---------- DATA TO USE ----------

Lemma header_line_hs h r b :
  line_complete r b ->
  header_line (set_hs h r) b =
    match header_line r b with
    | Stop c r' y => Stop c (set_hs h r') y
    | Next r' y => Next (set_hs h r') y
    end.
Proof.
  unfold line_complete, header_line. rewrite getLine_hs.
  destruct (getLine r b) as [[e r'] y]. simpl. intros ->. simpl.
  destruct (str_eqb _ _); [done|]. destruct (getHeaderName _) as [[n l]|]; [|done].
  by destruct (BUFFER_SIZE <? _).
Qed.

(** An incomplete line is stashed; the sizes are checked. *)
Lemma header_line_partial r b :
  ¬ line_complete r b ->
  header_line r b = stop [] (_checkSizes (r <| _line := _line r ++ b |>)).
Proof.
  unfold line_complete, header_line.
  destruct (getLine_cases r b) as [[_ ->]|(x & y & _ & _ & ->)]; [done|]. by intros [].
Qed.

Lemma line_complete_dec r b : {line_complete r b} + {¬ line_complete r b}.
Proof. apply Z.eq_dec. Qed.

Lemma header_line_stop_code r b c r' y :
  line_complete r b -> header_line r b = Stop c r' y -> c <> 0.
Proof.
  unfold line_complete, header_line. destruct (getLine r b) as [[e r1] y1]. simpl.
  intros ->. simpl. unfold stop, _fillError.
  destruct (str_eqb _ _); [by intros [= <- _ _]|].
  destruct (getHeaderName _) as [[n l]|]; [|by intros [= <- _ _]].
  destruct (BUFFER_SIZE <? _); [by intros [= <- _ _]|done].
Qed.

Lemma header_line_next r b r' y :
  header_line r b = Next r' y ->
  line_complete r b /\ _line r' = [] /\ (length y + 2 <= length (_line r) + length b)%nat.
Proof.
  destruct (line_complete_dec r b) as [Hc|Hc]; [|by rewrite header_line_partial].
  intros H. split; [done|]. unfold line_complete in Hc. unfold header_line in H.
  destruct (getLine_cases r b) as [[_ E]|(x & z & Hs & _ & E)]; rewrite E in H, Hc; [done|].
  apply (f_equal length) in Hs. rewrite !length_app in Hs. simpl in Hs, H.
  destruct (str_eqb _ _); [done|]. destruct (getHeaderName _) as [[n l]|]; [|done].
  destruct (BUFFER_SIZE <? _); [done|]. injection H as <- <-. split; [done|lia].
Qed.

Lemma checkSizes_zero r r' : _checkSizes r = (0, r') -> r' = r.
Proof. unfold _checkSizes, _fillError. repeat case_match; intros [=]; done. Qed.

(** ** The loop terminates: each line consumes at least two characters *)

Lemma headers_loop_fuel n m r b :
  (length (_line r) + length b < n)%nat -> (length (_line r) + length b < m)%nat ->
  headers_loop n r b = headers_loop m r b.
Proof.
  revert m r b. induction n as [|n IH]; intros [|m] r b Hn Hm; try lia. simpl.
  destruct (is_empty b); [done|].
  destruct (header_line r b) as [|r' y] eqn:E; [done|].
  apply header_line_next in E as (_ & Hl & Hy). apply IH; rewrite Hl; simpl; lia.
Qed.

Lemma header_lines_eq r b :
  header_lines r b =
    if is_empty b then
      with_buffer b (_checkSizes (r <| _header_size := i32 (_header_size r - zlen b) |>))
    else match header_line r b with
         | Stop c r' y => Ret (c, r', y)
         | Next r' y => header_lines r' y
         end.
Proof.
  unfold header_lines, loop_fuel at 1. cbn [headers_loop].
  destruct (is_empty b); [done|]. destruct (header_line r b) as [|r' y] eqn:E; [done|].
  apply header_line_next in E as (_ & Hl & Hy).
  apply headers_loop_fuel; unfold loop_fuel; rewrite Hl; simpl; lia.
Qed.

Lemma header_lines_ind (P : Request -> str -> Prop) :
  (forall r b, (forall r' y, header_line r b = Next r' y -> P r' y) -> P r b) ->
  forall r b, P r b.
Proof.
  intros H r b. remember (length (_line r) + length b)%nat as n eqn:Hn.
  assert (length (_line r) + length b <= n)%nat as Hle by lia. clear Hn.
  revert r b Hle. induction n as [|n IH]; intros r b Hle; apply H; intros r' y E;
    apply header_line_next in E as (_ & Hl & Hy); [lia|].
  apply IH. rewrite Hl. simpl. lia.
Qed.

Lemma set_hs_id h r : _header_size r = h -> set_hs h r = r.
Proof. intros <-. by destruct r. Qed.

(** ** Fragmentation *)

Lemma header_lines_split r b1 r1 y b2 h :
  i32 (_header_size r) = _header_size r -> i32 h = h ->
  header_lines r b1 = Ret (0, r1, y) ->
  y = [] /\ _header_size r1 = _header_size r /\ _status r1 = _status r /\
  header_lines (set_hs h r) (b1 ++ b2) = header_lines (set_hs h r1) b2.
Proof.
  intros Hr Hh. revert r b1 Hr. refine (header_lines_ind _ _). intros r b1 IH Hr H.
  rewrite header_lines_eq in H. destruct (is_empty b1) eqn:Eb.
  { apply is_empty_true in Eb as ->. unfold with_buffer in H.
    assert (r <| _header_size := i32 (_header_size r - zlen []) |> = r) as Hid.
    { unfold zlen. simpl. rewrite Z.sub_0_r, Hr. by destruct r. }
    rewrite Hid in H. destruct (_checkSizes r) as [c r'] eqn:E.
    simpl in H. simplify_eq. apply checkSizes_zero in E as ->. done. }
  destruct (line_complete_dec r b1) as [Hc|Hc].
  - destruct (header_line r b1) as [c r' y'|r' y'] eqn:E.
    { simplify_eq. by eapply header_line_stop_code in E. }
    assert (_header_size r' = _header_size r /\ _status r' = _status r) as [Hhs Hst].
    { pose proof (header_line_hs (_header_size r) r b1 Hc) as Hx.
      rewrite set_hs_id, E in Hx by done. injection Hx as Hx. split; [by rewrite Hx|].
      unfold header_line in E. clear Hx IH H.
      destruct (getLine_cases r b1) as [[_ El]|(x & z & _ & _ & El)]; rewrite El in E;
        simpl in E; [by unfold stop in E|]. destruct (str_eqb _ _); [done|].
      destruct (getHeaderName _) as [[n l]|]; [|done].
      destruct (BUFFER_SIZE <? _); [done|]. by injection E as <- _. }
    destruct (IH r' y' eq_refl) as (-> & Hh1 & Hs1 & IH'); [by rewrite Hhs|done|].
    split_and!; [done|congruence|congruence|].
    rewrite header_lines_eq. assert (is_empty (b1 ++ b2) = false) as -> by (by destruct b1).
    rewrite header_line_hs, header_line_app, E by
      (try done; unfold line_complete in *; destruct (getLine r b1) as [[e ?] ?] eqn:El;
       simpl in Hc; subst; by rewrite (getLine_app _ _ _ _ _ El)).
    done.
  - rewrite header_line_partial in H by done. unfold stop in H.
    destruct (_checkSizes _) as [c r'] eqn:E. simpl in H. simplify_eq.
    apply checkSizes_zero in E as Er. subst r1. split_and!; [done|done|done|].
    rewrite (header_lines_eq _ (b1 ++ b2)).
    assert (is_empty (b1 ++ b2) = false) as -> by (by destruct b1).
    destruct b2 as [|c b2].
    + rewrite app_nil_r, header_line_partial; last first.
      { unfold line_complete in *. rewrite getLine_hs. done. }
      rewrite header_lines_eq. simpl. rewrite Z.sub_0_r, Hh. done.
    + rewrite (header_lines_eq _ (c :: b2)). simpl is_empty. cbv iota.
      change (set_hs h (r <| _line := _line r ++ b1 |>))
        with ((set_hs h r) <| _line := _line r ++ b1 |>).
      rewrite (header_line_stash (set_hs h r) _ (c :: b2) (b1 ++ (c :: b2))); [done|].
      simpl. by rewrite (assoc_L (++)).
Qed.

----------
---------- DATA TO USE ----------

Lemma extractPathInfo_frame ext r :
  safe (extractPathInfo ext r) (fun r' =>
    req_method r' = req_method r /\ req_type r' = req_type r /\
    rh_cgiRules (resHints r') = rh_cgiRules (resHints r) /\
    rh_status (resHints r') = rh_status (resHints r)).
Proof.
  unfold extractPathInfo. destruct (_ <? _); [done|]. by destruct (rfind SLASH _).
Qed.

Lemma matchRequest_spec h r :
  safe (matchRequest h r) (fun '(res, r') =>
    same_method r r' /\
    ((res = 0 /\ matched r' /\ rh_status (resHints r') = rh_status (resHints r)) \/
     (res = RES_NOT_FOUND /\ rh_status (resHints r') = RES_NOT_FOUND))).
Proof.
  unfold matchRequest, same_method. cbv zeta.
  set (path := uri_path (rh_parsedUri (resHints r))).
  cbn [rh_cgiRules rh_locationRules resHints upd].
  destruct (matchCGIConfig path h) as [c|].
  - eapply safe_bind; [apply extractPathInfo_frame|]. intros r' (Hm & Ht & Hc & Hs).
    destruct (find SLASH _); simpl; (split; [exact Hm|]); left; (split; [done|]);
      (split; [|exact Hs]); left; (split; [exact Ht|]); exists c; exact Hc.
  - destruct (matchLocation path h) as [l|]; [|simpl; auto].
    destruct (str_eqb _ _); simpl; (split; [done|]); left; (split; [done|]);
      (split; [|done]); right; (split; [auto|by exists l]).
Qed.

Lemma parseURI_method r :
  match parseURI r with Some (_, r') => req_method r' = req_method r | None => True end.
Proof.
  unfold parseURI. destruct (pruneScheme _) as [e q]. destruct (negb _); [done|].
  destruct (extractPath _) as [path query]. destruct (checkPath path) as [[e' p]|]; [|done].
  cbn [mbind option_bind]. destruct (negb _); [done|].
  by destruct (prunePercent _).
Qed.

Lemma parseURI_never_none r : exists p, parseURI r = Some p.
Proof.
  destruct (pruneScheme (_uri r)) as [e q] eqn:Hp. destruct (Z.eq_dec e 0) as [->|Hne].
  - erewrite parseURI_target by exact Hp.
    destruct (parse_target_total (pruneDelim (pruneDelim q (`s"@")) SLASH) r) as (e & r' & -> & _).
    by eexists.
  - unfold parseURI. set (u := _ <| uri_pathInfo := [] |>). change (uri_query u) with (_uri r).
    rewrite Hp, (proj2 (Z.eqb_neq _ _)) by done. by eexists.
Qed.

----------
---------- DATA TO USE ----------

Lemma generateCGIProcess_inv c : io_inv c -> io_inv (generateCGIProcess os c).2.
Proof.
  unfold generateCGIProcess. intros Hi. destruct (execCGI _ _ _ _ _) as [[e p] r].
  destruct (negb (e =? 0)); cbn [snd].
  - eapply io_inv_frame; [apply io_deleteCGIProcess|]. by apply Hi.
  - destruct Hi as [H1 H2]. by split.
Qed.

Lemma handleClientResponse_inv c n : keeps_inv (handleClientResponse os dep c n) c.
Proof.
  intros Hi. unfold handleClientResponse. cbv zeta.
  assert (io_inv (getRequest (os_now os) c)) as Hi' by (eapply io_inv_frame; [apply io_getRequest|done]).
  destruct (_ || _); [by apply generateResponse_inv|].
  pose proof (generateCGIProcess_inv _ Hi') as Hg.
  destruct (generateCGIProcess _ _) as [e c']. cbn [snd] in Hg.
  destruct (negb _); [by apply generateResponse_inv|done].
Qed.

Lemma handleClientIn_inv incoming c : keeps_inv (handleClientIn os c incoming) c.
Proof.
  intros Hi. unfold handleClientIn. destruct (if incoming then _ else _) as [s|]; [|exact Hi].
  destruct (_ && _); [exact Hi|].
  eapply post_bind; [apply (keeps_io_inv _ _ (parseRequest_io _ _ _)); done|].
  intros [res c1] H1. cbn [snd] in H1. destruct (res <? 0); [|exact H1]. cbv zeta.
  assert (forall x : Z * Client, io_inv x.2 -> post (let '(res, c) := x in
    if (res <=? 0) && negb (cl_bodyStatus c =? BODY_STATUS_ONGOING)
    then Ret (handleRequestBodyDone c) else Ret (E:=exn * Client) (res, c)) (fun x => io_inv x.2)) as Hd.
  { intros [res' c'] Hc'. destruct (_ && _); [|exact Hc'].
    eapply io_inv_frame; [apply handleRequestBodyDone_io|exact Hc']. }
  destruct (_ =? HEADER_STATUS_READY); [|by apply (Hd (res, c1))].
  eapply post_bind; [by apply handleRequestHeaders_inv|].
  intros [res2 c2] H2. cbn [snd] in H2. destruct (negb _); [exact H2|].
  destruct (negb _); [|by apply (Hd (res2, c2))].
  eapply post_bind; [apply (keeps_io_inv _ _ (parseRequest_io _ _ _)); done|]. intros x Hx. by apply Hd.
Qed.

----------

◆ TASK DIRECTIONS: Only the lines above from the one with "rewrite header_line_hs, header_line_app, E" up to and including the one with "change (set_hs h" should be repeated, exactly as written.

◆ OUTPUT:
    rewrite header_line_hs, header_line_app, E by
      (try done; unfold line_complete in *; destruct (getLine r b1) as [[e ?] ?] eqn:El;
       simpl in Hc; subst; by rewrite (getLine_app _ _ _ _ _ El)).
    done.
  - rewrite header_line_partial in H by done. unfold stop in H.
    destruct (_checkSizes _) as [c r'] eqn:E. simpl in H. simplify_eq.
    apply checkSizes_zero in E as Er. subst r1. split_and!; [done|done|done|].
    rewrite (header_lines_eq _ (b1 ++ b2)).
    assert (is_empty (b1 ++ b2) = false) as -> by (by destruct b1).
    destruct b2 as [|c b2].
    + rewrite app_nil_r, header_line_partial; last first.
      { unfold line_complete in *. rewrite getLine_hs. done. }
      rewrite header_lines_eq. simpl. rewrite Z.sub_0_r, Hh. done.
    + rewrite (header_lines_eq _ (c :: b2)). simpl is_empty. cbv iota.
      change (set_hs h (r <| _line := _line r ++ b1 |>))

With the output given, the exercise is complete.